What needs to be done →
Work out how many lines in the entries below include the word "Hother". Give nothing but the number.

*** Opening of Task inputs ***

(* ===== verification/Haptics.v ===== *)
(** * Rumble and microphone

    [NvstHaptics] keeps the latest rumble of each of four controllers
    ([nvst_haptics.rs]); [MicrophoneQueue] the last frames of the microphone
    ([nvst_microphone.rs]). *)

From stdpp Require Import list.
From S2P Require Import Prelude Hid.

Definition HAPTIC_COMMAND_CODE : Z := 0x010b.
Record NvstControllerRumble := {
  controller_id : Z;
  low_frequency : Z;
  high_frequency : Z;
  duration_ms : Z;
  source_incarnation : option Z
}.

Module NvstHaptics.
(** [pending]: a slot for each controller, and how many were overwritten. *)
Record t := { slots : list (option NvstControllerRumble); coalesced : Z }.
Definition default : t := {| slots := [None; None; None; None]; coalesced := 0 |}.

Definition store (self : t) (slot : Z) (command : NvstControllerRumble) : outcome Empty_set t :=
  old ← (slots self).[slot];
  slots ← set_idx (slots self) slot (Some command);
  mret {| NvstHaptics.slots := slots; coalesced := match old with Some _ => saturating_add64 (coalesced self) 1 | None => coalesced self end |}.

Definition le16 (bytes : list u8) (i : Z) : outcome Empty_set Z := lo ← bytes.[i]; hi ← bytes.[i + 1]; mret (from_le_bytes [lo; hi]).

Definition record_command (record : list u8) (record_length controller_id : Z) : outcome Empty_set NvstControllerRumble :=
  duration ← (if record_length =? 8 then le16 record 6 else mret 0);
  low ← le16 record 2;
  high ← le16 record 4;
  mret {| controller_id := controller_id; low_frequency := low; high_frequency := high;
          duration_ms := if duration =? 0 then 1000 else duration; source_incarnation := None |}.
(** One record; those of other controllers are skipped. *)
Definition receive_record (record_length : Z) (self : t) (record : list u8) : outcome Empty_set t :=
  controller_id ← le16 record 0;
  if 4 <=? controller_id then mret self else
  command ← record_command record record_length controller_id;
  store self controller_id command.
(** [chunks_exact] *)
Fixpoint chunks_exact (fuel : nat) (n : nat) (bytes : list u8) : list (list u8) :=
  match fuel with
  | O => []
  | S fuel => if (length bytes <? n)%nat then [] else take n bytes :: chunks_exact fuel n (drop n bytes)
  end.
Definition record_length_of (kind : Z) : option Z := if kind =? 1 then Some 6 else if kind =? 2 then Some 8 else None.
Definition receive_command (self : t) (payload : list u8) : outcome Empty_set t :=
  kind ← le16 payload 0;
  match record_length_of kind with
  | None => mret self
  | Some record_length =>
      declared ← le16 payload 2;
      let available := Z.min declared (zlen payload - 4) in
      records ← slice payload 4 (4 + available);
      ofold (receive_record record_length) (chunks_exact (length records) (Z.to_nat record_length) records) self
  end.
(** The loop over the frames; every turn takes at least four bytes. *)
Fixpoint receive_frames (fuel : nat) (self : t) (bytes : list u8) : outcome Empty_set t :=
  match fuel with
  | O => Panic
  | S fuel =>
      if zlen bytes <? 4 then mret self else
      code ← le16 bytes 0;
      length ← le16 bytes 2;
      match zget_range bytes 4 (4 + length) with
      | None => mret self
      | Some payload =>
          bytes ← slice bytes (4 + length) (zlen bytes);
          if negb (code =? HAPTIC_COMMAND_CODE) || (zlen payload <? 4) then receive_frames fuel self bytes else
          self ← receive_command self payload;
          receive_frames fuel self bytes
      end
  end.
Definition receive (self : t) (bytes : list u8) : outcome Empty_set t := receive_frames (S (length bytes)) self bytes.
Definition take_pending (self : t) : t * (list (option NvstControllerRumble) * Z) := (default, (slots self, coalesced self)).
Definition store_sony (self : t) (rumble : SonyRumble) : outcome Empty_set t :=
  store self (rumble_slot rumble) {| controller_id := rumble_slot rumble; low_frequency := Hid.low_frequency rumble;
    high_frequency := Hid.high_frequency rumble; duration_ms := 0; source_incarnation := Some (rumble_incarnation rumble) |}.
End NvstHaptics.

*** Close of Task inputs ***
*** Opening of Task inputs ***

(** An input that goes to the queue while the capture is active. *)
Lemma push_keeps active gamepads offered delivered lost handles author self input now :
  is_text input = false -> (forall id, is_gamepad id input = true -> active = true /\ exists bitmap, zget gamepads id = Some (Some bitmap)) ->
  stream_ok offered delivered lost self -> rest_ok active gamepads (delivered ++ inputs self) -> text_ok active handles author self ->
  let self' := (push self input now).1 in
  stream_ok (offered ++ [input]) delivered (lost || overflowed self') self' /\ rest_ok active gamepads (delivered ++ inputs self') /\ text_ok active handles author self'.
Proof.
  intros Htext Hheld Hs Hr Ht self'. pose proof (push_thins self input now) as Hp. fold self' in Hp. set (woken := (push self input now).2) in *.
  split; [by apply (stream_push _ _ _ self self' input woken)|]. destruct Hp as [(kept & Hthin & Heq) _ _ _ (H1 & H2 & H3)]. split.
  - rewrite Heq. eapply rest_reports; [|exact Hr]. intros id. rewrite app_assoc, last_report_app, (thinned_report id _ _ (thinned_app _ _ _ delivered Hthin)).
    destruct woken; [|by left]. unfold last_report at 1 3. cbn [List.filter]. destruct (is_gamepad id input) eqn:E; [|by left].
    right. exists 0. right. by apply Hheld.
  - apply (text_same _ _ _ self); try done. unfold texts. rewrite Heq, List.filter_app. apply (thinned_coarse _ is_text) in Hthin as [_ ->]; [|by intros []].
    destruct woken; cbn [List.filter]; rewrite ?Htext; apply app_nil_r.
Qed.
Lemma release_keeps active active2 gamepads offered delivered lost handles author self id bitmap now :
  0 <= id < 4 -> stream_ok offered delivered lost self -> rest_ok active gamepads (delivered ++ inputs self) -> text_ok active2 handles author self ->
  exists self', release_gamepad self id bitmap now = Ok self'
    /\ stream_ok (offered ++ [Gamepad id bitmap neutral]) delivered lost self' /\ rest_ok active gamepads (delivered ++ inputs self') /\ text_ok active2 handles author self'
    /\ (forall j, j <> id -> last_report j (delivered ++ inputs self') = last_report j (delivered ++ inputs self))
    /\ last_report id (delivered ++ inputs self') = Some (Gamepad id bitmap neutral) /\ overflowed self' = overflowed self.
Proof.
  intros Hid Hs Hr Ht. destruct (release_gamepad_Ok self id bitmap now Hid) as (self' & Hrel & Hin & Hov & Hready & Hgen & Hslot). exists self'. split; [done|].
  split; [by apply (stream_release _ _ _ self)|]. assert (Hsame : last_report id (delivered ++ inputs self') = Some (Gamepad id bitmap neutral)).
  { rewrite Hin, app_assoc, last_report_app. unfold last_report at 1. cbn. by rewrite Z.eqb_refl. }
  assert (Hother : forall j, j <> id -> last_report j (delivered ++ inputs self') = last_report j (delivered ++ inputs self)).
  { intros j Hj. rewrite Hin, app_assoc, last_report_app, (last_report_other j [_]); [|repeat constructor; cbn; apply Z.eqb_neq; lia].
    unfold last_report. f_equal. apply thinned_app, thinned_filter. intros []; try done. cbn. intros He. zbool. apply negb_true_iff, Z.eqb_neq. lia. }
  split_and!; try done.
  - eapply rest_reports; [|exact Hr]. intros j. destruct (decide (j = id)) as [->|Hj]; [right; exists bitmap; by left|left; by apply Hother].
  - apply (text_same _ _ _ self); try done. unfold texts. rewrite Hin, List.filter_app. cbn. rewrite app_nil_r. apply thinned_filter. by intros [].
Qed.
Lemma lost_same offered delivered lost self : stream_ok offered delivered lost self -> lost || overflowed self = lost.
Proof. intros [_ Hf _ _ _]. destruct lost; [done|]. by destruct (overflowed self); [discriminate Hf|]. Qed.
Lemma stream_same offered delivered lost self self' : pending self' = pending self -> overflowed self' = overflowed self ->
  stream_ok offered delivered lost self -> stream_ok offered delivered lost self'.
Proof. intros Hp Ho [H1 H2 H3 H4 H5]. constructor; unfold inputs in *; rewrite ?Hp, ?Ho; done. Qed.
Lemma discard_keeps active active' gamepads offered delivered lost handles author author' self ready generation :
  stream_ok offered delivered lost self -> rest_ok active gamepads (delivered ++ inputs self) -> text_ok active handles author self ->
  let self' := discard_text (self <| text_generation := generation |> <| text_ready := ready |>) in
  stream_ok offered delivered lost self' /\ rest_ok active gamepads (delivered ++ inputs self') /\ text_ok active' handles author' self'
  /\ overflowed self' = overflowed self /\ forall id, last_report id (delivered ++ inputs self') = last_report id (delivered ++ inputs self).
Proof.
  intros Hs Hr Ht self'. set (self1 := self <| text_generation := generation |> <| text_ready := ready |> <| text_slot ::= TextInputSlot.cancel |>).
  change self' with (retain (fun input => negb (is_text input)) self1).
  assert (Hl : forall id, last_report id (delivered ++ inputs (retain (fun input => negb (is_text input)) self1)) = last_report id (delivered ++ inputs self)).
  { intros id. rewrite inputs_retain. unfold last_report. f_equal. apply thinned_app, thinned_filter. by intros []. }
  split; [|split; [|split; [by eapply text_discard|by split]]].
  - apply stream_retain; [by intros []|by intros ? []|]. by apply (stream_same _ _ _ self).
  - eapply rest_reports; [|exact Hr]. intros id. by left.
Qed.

*** Close of Task inputs ***

Written solution →
2